◆ **ASSIGNMENT**: What lines of the data include the string "Instance"? Copy them all.

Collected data

******************************

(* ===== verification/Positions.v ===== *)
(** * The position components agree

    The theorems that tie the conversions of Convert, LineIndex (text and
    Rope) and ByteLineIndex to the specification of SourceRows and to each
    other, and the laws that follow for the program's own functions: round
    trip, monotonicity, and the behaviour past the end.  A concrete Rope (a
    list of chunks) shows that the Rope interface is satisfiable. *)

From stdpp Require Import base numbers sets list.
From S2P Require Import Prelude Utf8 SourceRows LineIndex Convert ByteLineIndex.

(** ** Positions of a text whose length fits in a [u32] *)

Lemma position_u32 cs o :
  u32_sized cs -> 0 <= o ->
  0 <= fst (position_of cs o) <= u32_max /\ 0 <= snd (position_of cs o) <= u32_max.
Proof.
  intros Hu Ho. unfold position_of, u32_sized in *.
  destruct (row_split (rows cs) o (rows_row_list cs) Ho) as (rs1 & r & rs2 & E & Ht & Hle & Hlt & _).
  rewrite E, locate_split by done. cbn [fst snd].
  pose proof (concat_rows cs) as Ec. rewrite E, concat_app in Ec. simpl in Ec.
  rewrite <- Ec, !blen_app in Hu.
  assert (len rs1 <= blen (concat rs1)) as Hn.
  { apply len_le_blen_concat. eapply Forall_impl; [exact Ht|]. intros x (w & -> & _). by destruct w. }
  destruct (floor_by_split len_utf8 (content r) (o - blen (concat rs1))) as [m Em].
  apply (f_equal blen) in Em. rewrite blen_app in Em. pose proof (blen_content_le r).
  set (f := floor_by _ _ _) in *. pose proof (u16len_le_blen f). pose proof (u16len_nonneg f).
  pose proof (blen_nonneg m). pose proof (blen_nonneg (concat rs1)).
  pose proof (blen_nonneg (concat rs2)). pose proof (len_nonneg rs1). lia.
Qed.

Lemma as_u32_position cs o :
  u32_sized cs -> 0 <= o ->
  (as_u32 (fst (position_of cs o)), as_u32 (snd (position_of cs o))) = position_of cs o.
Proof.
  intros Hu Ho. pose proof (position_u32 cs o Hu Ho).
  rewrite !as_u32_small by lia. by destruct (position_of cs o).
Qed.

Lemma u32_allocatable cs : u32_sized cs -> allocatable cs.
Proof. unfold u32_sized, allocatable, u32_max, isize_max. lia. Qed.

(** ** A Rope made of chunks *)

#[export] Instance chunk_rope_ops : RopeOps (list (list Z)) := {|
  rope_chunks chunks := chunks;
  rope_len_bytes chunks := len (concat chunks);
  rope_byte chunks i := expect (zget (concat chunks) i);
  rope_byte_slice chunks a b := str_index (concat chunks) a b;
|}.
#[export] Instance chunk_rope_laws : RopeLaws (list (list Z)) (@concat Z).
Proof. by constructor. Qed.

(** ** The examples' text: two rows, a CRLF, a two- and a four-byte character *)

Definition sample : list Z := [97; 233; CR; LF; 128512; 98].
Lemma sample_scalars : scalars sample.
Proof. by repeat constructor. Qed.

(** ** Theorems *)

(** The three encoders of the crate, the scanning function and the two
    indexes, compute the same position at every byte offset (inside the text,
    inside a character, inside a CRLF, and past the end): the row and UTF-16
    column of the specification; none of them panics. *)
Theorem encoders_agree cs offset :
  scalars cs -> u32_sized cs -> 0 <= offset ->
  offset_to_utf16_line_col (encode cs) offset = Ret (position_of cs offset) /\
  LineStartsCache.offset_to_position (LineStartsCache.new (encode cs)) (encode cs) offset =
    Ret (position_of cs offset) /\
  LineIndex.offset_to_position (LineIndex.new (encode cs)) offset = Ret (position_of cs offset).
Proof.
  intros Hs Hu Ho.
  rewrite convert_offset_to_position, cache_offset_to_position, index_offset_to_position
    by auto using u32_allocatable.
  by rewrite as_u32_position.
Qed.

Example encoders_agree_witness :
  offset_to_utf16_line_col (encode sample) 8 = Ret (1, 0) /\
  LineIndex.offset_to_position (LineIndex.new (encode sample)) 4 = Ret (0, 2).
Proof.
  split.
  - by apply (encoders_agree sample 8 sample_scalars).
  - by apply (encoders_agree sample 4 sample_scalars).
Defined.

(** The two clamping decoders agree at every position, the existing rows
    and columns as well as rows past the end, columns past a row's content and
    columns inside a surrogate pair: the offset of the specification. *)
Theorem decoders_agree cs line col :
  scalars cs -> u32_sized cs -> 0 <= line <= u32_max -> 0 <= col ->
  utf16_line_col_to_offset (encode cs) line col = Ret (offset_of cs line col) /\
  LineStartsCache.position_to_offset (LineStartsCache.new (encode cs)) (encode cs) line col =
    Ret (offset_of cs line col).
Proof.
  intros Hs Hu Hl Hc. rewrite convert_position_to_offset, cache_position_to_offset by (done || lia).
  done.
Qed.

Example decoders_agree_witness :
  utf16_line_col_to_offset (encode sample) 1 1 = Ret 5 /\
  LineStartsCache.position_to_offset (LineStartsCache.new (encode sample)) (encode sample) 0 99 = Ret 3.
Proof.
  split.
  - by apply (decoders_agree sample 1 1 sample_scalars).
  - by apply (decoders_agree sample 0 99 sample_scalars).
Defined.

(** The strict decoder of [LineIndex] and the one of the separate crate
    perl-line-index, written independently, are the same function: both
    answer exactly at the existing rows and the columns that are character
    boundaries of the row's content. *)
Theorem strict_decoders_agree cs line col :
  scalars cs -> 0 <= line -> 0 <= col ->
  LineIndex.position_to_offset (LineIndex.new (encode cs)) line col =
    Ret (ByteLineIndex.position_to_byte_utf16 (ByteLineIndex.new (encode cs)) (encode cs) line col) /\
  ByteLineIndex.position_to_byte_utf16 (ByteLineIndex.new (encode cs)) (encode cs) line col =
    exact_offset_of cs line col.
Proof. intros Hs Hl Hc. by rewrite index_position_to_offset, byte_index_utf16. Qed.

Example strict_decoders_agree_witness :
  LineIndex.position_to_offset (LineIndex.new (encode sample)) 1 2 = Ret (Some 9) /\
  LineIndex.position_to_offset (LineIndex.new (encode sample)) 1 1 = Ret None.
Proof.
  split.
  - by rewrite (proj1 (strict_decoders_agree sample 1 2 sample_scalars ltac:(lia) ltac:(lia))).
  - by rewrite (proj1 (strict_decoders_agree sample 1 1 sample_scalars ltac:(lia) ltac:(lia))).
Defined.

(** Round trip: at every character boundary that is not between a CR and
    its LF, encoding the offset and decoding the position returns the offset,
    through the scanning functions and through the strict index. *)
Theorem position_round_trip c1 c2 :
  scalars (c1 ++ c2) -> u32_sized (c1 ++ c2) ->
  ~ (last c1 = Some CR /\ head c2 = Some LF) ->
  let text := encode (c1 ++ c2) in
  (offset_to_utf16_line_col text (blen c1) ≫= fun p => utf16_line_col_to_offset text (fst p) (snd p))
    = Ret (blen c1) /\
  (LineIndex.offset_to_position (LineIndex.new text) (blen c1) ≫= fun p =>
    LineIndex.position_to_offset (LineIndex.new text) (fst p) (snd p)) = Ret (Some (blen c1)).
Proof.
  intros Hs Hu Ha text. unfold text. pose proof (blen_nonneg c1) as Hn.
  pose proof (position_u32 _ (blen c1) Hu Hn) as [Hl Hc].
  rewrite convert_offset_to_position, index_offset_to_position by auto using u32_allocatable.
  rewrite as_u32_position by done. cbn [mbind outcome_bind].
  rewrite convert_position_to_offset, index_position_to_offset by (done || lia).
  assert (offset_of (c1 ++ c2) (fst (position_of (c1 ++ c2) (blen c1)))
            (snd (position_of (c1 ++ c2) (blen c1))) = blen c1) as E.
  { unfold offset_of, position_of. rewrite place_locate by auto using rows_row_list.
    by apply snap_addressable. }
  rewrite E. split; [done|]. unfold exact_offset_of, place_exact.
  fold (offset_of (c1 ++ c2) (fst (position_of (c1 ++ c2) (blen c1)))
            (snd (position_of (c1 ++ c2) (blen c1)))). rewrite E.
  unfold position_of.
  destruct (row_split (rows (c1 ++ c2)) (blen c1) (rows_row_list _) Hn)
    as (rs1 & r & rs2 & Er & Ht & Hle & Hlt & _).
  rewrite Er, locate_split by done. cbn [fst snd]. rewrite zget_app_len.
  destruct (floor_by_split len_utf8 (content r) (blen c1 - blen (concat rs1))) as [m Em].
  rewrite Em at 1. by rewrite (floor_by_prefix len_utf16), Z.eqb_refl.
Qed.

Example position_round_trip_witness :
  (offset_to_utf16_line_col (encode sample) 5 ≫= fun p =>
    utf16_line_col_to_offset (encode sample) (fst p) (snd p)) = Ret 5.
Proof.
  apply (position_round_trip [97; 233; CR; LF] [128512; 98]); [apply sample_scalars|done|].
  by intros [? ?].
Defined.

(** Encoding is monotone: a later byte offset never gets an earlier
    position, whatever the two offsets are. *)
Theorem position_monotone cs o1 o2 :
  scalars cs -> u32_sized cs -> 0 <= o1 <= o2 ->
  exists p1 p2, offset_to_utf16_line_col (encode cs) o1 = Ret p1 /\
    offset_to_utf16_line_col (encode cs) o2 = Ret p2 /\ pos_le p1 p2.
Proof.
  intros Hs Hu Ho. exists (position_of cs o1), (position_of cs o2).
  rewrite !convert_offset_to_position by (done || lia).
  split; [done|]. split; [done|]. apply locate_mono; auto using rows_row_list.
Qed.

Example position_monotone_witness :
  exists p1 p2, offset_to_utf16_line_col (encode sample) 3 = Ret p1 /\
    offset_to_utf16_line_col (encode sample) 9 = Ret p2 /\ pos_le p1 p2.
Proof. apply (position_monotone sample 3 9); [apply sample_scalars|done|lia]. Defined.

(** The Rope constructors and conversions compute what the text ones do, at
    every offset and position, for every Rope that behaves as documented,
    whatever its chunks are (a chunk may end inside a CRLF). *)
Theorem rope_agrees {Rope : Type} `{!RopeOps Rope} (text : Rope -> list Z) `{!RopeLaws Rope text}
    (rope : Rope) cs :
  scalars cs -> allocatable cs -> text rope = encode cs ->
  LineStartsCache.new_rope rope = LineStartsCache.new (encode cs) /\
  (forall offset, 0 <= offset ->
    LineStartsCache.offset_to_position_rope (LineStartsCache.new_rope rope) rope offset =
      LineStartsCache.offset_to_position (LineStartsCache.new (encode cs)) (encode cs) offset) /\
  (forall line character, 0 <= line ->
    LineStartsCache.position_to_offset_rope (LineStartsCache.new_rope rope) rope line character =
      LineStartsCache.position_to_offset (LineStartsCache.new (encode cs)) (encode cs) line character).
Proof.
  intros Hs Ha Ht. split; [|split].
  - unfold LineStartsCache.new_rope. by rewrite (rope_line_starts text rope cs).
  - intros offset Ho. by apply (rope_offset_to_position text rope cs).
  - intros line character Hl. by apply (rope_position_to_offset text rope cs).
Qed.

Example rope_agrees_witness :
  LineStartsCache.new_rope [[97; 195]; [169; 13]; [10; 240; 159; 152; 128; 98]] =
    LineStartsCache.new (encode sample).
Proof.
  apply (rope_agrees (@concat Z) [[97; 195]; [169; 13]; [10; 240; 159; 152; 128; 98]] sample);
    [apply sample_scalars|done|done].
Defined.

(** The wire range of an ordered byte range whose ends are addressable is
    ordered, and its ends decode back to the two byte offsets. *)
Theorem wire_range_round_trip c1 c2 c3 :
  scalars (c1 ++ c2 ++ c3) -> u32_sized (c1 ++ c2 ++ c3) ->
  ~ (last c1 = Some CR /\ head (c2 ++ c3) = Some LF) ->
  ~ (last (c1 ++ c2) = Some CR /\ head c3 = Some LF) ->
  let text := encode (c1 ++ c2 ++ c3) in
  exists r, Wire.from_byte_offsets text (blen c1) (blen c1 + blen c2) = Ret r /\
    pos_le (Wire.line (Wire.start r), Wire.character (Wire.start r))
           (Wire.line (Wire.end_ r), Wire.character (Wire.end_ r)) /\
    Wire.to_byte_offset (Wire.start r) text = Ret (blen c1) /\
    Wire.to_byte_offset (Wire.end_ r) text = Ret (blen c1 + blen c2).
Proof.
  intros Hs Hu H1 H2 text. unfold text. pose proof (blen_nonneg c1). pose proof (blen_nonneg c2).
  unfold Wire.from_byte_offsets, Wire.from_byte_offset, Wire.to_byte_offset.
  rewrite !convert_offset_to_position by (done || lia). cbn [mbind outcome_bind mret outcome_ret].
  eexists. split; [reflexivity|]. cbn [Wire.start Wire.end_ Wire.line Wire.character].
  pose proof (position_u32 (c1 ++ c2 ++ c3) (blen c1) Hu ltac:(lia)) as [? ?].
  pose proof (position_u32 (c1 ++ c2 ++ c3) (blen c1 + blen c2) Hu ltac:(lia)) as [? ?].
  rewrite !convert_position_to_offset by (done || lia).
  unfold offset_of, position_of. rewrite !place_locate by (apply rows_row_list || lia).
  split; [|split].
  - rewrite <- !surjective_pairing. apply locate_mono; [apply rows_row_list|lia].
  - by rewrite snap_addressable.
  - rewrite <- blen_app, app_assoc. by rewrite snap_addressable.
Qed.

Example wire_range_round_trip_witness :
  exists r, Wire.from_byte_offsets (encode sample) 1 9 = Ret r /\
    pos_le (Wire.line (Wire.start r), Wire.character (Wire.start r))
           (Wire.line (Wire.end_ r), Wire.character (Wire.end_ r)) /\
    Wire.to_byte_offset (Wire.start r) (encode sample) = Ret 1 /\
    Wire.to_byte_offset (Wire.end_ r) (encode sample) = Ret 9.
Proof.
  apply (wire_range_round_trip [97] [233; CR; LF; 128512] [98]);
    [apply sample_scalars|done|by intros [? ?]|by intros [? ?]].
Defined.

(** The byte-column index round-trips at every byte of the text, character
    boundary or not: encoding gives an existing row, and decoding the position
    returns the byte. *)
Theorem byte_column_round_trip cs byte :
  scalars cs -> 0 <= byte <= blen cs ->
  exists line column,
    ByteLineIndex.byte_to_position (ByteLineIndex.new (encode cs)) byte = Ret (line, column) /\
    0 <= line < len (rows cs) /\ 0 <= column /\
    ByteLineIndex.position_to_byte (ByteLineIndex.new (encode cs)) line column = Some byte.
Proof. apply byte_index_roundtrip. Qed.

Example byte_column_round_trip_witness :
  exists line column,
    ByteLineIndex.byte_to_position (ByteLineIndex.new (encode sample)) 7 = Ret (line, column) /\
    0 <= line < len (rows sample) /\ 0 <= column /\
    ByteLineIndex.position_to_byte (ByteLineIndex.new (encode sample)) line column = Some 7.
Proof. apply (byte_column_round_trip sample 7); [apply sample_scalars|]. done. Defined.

******************************

◆ **PROBLEM SOLUTION**:
#[export] Instance chunk_rope_ops : RopeOps (list (list Z)) := {|
#[export] Instance chunk_rope_laws : RopeLaws (list (list Z)) (@concat Z).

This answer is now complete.